Exploring a Unique Reactivity of 6π-Azaelectrocyclization to Enzyme Inhibition, Natural Products Synthesis, and Molecular Imaging: An Approach to Chemical Biology by Synthetic Chemists

While elucidating the inhibitory mechanism of a hydrolytic enzyme by aldehyde-containing natural products, we discovered a reaction involving a rapid 6 pi-azaelectrocyclization of azatrienes generated from aldehyde with lysine residues. The electrocyclic reaction of the 1-azatriene system, a cyclization precursor, exhibited a substituent effect. Structure-reactivity studies showed that azaelectrocyclization, which usually proceeds in low yield at high temperatures, produced a quantitative yield in less than 5 minutes at room temperature. Asymmetric chiral piperidine synthesis and a one-pot library synthesis of pyridines on solid supports were applied to synthesize pyridine/indole alkaloid-type natural products.

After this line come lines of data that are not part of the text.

(** The close decision on divergences is exact.  For grains that folding can
    produce, [ar_tolerance_decision] succeeds exactly when every divergent currency is
    a valid one and its total is representable.  It records one variance per currency,
    in order, the exact sum of the absolute differences; and the run is within
    tolerance exactly when there is no structural defect, no untrusted or mismatched
    total, no currency at two scales, and every currency stays within its budget of
    increments per thousand items. *)
Theorem ar_tolerance_exact ds structural items increments :
  Forall (fun d => grain_ok (fst d) /\ grain_ok (snd d)) ds -> vec_ok ds ->
  0 <= increments < 2 ^ 32 -> 0 <= items < 2 ^ 64 ->
  match ar_tolerance_decision ds structural items increments with
  | Ok d => (forall cur, group div_key cur ds <> [] -> admitted_currency ds cur) /\ ar_decision ds structural items increments d
  | Err _ => ~ (forall cur, group div_key cur ds <> [] -> admitted_currency ds cur)
  end.
Proof. apply ar_tolerance_spec. Qed.
(** The recognised rest is attributed to a stream only when it is the single stream,
    or the one stream that takes a deferred part. *)
Definition attributed (ds : list Z) (rest : Z) (rs : list Z) : Prop :=
  length rs = length ds /\ Forall (fun r => 0 <= r) rs /\ sum_Z id rs = rest /\
  forall i r, rs !! i = Some r -> 0 < r ->
    length ds = 1%nat \/ forall j d, ds !! j = Some d -> (0 < d <-> j = i).

Lemma elem_of_indices {A} (p : A -> bool) l i :
  i ∈ indices p l <-> exists x, l !! i = Some x /\ p x = true.
Proof.
  unfold indices. rewrite list_elem_of_bind. split.
  - intros ([k x] & Hi & (j & y & [= -> ->] & Hy)%elem_of_lookup_imap_1). cbn in *.
    destruct (p y) eqn:E; [|set_solver]. apply list_elem_of_singleton in Hi as ->. by exists y.
  - intros (x & Hx & Hp). exists (i, x). split; [cbn; rewrite Hp; set_solver|].
    apply elem_of_lookup_imap. by exists i, x.
Qed.

Lemma indices_cons {A} (p : A -> bool) x l :
  indices p (x :: l) = (if p x then [0%nat] else []) ++ (S <$> indices p l).
Proof.
  unfold indices. rewrite imap_cons. cbn [mbind list_bind fst snd]. f_equal.
  replace (imap (pair ∘ S) l) with ((fun ix => (S (fst ix), snd ix)) <$> imap pair l).
  - induction (imap pair l) as [|[k y] l' IH]; [done|]. rewrite fmap_cons. cbn [mbind list_bind fst snd].
    rewrite IH, fmap_app. by destruct (p y).
  - rewrite fmap_imap. by apply imap_ext.
Qed.

Lemma NoDup_indices {A} (p : A -> bool) l : NoDup (indices p l).
Proof.
  induction l as [|x l IH]; [constructor|]. rewrite indices_cons. apply NoDup_app. split_and!.
  - destruct (p x); [apply NoDup_singleton|constructor].
  - intros i Hi. destruct (p x); [|set_solver]. apply list_elem_of_singleton in Hi as ->.
    intros (j & Hj & _)%list_elem_of_fmap. done.
  - by apply NoDup_fmap_2; [apply _|].
Qed.

Lemma indices_single {A} (p : A -> bool) l i : (i < length l)%nat ->
  (forall j x, l !! j = Some x -> (p x = true <-> j = i)) -> indices p l = [i].
Proof.
  intros Hi Hp. assert (Hin : forall j, j ∈ indices p l <-> j = i).
  { intros j. rewrite elem_of_indices. split.
    - intros (x & Hx & Hpx). by apply (Hp j x).
    - intros ->. destruct (lookup_lt_is_Some_2 l i Hi) as [x Hx]. exists x. split; [done|]. by apply (Hp i x). }
  pose proof (NoDup_indices p l) as Hn. destruct (indices p l) as [|a [|b r]].
  - assert (i ∈ []) by by apply Hin. set_solver.
  - f_equal. apply Hin. set_solver.
  - exfalso. apply NoDup_cons in Hn as [Hn _]. assert (a = i) by (apply Hin; set_solver).
    assert (b = i) by (apply Hin; set_solver). subst. set_solver.
Qed.

Lemma sum_only l i x : l !! i = Some x -> (forall j y, j <> i -> l !! j = Some y -> y = 0) -> sum_Z id l = x.
Proof.
  intros Hi Hz. pose proof (sum_Z_insert id l i x 0 Hi) as Hs.
  rewrite (sum_Z_ext id (fun _ => 0) (<[i := 0]> l)) in Hs.
  - assert (Hc : sum_Z (fun _ : Z => 0) (<[i := 0]> l) = 0).
    { clear. induction (<[i := 0]> l) as [|y l' IH]; [done|]. by rewrite sum_Z_cons. }
    rewrite Hc in Hs. unfold id in *. lia.
  - intros y (j & Hj)%list_elem_of_lookup_1. unfold id.
    destruct (decide (j = i)) as [->|Hne].
    + rewrite list_lookup_insert_eq in Hj by (by eapply lookup_lt_Some). by injection Hj as <-.
    + rewrite list_lookup_insert_ne in Hj by done. by apply (Hz j).
Qed.

Lemma sum_positive l : 0 < sum_Z id l -> exists i x, l !! i = Some x /\ 0 < x.
Proof.
  induction l as [|x l IH]; [done|]. rewrite sum_Z_cons. unfold id at 1. intros Hs.
  destruct (Z.lt_ge_cases 0 x); [by exists 0%nat, x|]. destruct IH as (i & y & Hi & Hy); [lia|].
  by exists (S i), y.
Qed.

Lemma sum_below rels ds : Forall2 (fun rel d => 0 <= d <= rel) rels ds ->
  0 <= sum_Z id ds <= sum_Z id rels /\
  (sum_Z id ds < sum_Z id rels -> exists i rel d, rels !! i = Some rel /\ ds !! i = Some d /\ d < rel) /\
  (sum_Z id ds = sum_Z id rels -> ds = rels).
Proof.
  induction 1 as [|rel d rels ds Hd Hall (Hle & Hlt & Heq)]; [done|]. rewrite !sum_Z_cons. unfold id in *. split; [lia|]. split.
  - intros Hs. destruct (Z.lt_ge_cases d rel); [by exists 0%nat, rel, d|].
    destruct Hlt as (i & r & e & ?); [lia|]. by exists (S i), r, e.
  - intros Hs. f_equal; [lia|]. apply Heq. lia.
Qed.

Lemma forced_full rels : Forall (fun r => 0 <= r) rels -> forced rels (sum_Z id rels) rels.
Proof.
  intros Hr. split; [split; [|done]|].
  - clear -Hr. induction Hr; constructor; [lia|done].
  - intros ds' [Hp Hs]. by apply (sum_below rels ds' Hp).
Qed.
Lemma placement_lookup rels req ds i rel : placement rels req ds -> rels !! i = Some rel ->
  exists d, ds !! i = Some d /\ 0 <= d <= rel.
Proof. intros [Hp _] Hi. destruct (Forall2_lookup_l _ _ _ _ _ Hp Hi) as (d & Hd & ?). by exists d. Qed.

(** When one stream alone can absorb anything, it takes everything. *)
Lemma forced_single rels req i rel : Forall (fun r => 0 <= r) rels -> rels !! i = Some rel ->
  (forall j r, j <> i -> rels !! j = Some r -> r = 0) -> 0 <= req <= sum_Z id rels ->
  forced rels req (<[i := req]> (replicate (length rels) 0)).
Proof.
  intros Hr Hi Hz Hreq. rewrite (sum_only rels i rel) in Hreq by done.
  assert (Hlen : (i < length rels)%nat) by by eapply lookup_lt_Some.
  assert (Hlook : forall j r, rels !! j = Some r ->
    <[i := req]> (replicate (length rels) 0) !! j = Some (if decide (j = i) then req else 0)).
  { intros j r Hj. destruct (decide (j = i)) as [->|Hne].
    - rewrite list_lookup_insert_eq; [done|]. by rewrite length_replicate.
    - rewrite list_lookup_insert_ne by done. apply lookup_replicate_2. by eapply lookup_lt_Some. }
  split; [split|].
  - apply Forall2_same_length_lookup_2; [by rewrite length_insert, length_replicate|].
    intros j r d Hj. rewrite (Hlook j r Hj). intros [= <-].
    pose proof (Forall_lookup_1 _ _ _ _ Hr Hj) as Hpos. cbn in Hpos. destruct (decide (j = i)) as [->|]; [|lia]. simplify_eq. lia.
  - apply (sum_only _ i); [by rewrite (Hlook i rel Hi), decide_True|].
    intros j y Hne Hj. rewrite list_lookup_insert_ne in Hj by done.
    by apply lookup_replicate_1 in Hj as [-> _].
  - intros ds' Hp. pose proof Hp as [Hp2 Hs]. apply list_eq_same_length with (length rels).
    + by rewrite length_insert, length_replicate.
    + symmetry. by eapply Forall2_length.
    + intros j x y _ Hx Hy. destruct (Forall2_lookup_r _ _ _ _ _ Hp2 Hx) as (r & Hrj & Hb).
      rewrite (Hlook j r Hrj) in Hy. injection Hy as <-. destruct (decide (j = i)) as [->|Hne].
      * rewrite <- Hs. symmetry. apply (sum_only _ i); [done|]. intros k z Hk Hz'.
        destruct (Forall2_lookup_r _ _ _ _ _ Hp2 Hz') as (r' & Hr' & ?). rewrite (Hz k r' Hk Hr') in *. lia.
      * rewrite (Hz j r Hne Hrj) in *. lia.
Qed.

(** One unit moved from a stream with a part to a stream with room is another
    placement. *)
Lemma placement_shift rels req ds i j d e rel : placement rels req ds -> i <> j ->
  ds !! i = Some d -> 0 < d -> ds !! j = Some e -> rels !! j = Some rel -> e < rel ->
  placement rels req (<[i := d - 1]> (<[j := e + 1]> ds)).
Proof.
  intros [Hp Hs] Hij Hd Hdp He Hrel Her. split.
  - destruct (Forall2_lookup_r _ _ _ _ _ Hp Hd) as (ri & Hri & ?). destruct (Forall2_lookup_l _ _ _ _ _ Hp Hrel) as (? & ? & ?).
    simplify_eq. rewrite <- (list_insert_id rels j rel Hrel). rewrite <- (list_insert_id (<[j := rel]> rels) i ri).
    + apply Forall2_insert; [apply Forall2_insert; [done|lia]|lia].
    + by rewrite list_lookup_insert_ne.
  - rewrite (sum_Z_insert _ _ i d) by by rewrite list_lookup_insert_ne.
    rewrite (sum_Z_insert _ _ j e) by done. unfold id in *. lia.
Qed.
Definition credit_legs (ar_credit wallet_remainder : PostedMoney) : list PlannedLeg :=
  (if dec_ltb ZERO (amount ar_credit)
   then [mkPlannedLeg Ar Credit ar_credit None None None None None None] else [])
  ++ (if dec_ltb ZERO (amount wallet_remainder)
      then [mkPlannedLeg ReusableCredit Credit wallet_remainder None None
              (Some CREDIT_GRANT_EVENT_TYPE_CREDIT_NOTE) None None None] else []).

(** The checks that the split belongs to the request. *)
Definition check_part (amt value : PostedMoney) : result DomainError unit :=
  _ ← matching_spec amt value;
  if dec_ltb (amount value) ZERO then Err DomainError.Internal else Ok tt.

Definition check_split (req : CreditNoteRequest) (split : SplitResult) (ex_tax : PostedMoney) :
    result DomainError unit :=
  let amt := cn_amount req in
  _ ← check_part amt (sr_recognized_part split);
  _ ← check_part amt (sr_deferred_part split);
  _ ← fold_res (fun _ part =>
        _ ← check_part amt (sp_recognized_part part);
        check_part amt (sp_deferred_part part)) tt (sr_per_stream split);
  split_total ← map_err map_exact_error
    (sum_posted [sr_recognized_part split; sr_deferred_part split] (currency amt));
  if negb (posted_eqb split_total ex_tax)
     || negb (posted_eqb (sr_deferred_part split) (cn_requested_deferred req))
  then Err DomainError.Internal
  else
    _ ← (if is_empty (sr_per_stream split) then Ok tt
         else
           stream_recognized ← map_err map_exact_error
             (sum_posted (sp_recognized_part <$> sr_per_stream split) (currency amt));
           if negb (posted_eqb stream_recognized (sr_recognized_part split))
           then Err DomainError.Internal else Ok tt);
    stream_deferred ← map_err map_exact_error
      (sum_posted (sp_deferred_part <$> sr_per_stream split) (currency amt));
    if negb (posted_eqb stream_deferred (sr_deferred_part split)) then Err DomainError.Internal else Ok tt.
(** What the entry of an invoice is. *)
Record invoice_entry inv (mapped : list MappedLine) (spec : CurrencySpec) (e : PostEntry) : Prop := mkInvoiceEntry {
  ie_lines : exists rks streams, group_views inv mapped rks streams /\
    view <$> lines e =
      ar_view inv ++ (rks ≫= revenue_view (zip (inv_items inv) mapped))
      ++ (streams ≫= deferred_view (zip (inv_items inv) mapped)) ++ (inv_tax inv ≫= tax_view);
  ie_plain : Forall (plain_line spec (inv_payer_tenant_id inv)) (entry_facts e);
  ie_currency : entry_currency e = code spec;
  ie_business : source_doc_type e = InvoicePost /\ source_business_id e = inv_invoice_id inv;
  ie_balanced : 0 < gross_units inv -> balanced_entry (entry_currency e) (entry_facts e);
}.

Lemma renders_lines `{!UuidSource} inv spec mks views : Forall2 (renders inv spec) mks views ->
  view <$> draw_ids mks = views /\
  Forall (plain_line spec (inv_payer_tenant_id inv)) (line_facts <$> draw_ids mks) /\
  sum_Z signed_line (line_facts <$> draw_ids mks) = sum_Z view_net views.
Proof.
  intros Hr.
  assert (Hv : view <$> draw_ids mks = views).
  { rewrite draw_ids_view.
    - induction Hr as [|mk v mks vs Hm _ IH]; [done|]. rewrite fmap_cons, IH. f_equal. apply Hm.
    - intros mk id (i & Hi)%list_elem_of_lookup. destruct (Forall2_lookup_l _ _ _ _ _ Hr Hi) as (v & _ & Hm).
      by rewrite (proj1 (Hm id)), (proj1 (Hm uuid_nil)). }
  split_and!; [done| |].
  - apply Forall_fmap, draw_ids_Forall. intros mk id (i & Hi)%list_elem_of_lookup.
    destruct (Forall2_lookup_l _ _ _ _ _ Hr Hi) as (v & _ & Hm). apply Hm.
  - rewrite <- Hv, !sum_Z_map. done.
Qed.

Lemma build_invoice_spec `{!UuidSource} inv mapped : money_ok inv ->
  match build_invoice_entry inv mapped with
  | Ok e => exists spec, invoice_ok inv mapped spec /\ invoice_entry inv mapped spec e
  | Err _ => forall spec, ~ invoice_ok inv mapped spec
  end.
Proof.
  intros Hm. unfold build_invoice_entry. destruct (Nat.eqb_spec (length mapped) (length (inv_items inv))) as [Hl|Hl]; cbn [negb].
  2:{ by intros spec [? _ _ _]. }
  destruct (validated_spec inv) as [spec|e] eqn:Hv; cbn [mbind result_bind].
  2:{ intros spec [_ Hs%validated_spec_ok _ _]. congruence. }
  apply validated_spec_ok in Hv as Hs.
  assert (Huniq : forall spec', shape_ok inv spec' -> spec' = spec) by (intros spec' [Hf _ _]; destruct Hs as [Hf' _ _]; congruence).
  destruct (gross inv) as [total|e] eqn:Hg; cbn [mbind result_bind].
  2:{ intros spec' [_ Hs' Hf _]. rewrite (Huniq _ Hs') in Hf. apply (gross_fits inv spec Hm Hs) in Hf. by rewrite Hg in Hf. }
  pose proof (proj1 (gross_fits inv spec Hm Hs) ltac:(by rewrite Hg)) as Hfit.
  apply (gross_ok inv spec total Hm Hs) in Hg as (Hp & Hc & Hu).
  pose proof (build_lines inv mapped spec Hm Hs total Hp Hc Hu) as Hb.
  destruct ('(revenue, deferred) ← _; _) as [ls|e]; cbn [map_err mbind result_bind].
  2:{ intros spec' [_ Hs' _ Ht]. by rewrite (Huniq _ Hs') in Ht. }
  destruct Hb as (Ht & rks & streams & Hgv & Hr). exists spec. split; [by split|].
  destruct (@renders_lines next_uuids inv spec ls _ Hr) as (Hview & Hplain & Hnet).
  split; [by exists rks, streams|done|done|done|]. intros Hpos. cbn [entry_currency]. apply (plain_balanced _ (inv_payer_tenant_id inv)); [|done|].
  - intros Hnil%fmap_nil_inv. cbn [lines] in Hnil. rewrite Hnil in Hview. unfold ar_view in Hview.
    by rewrite (proj2 (Z.ltb_lt _ _)) in Hview.
  - unfold entry_facts. cbn [lines]. rewrite Hnet. by eapply views_balance.
Qed.

(** ** The account mapping *)

Definition unmapped (i : InvoiceItem) : bool :=
  match it_contract_class i, it_catalog_class i with None, None => true | _, _ => false end.

Lemma resolve_pending i : bool_decide (ml_mapping_status (resolve i) = Pending) = unmapped i.
Proof. unfold resolve, unmapped. by destruct (it_contract_class i), (it_catalog_class i). Qed.

Lemma resolve_suspense i : ml_mapping_status (resolve i) = Pending -> ml_account_class (resolve i) = Suspense.
Proof. unfold resolve. by destruct (it_contract_class i), (it_catalog_class i). Qed.

Lemma zip_resolve items : zip items (resolve <$> items) = (fun i => (i, resolve i)) <$> items.
Proof. induction items as [|i items IH]; [done|]. rewrite !fmap_cons. cbn [zip_with]. by rewrite IH. Qed.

Additionally, we developed lysine-based labeling and engineering of biomolecules and living cells based on the rapid 6 pi-azaelectrocyclization. Both 1,4,7,10-tetraazacyclododecane1,4,7,10- tetraacetic acid (DOTA) as a metal chelating agent and fluorescent groups, as well as oligosaccharide structures were introduced efficiently and selectively into surface lysines within 10 minutes at concentrations as low as 10-8 M. The DOTA-labeled somatostatin and glycoproteins were then radiometallated with 68Ga; the receptor-mediated accumulation of somatostatin in pancreas and the oligosaccharide-dependent circulatory residence of glycoproteins were visualized by microPET for the first time. Furthermore, we succeeded to image the trafficking of the fluorescence-labeled lymphocytes noninvasively, while the N-glycan-engineered lymphocytes targeted the colon carcinoma in tumor mouse model; the tumor-targeting cells were thus synthesized using our 6 pi-azaelectrocyclization.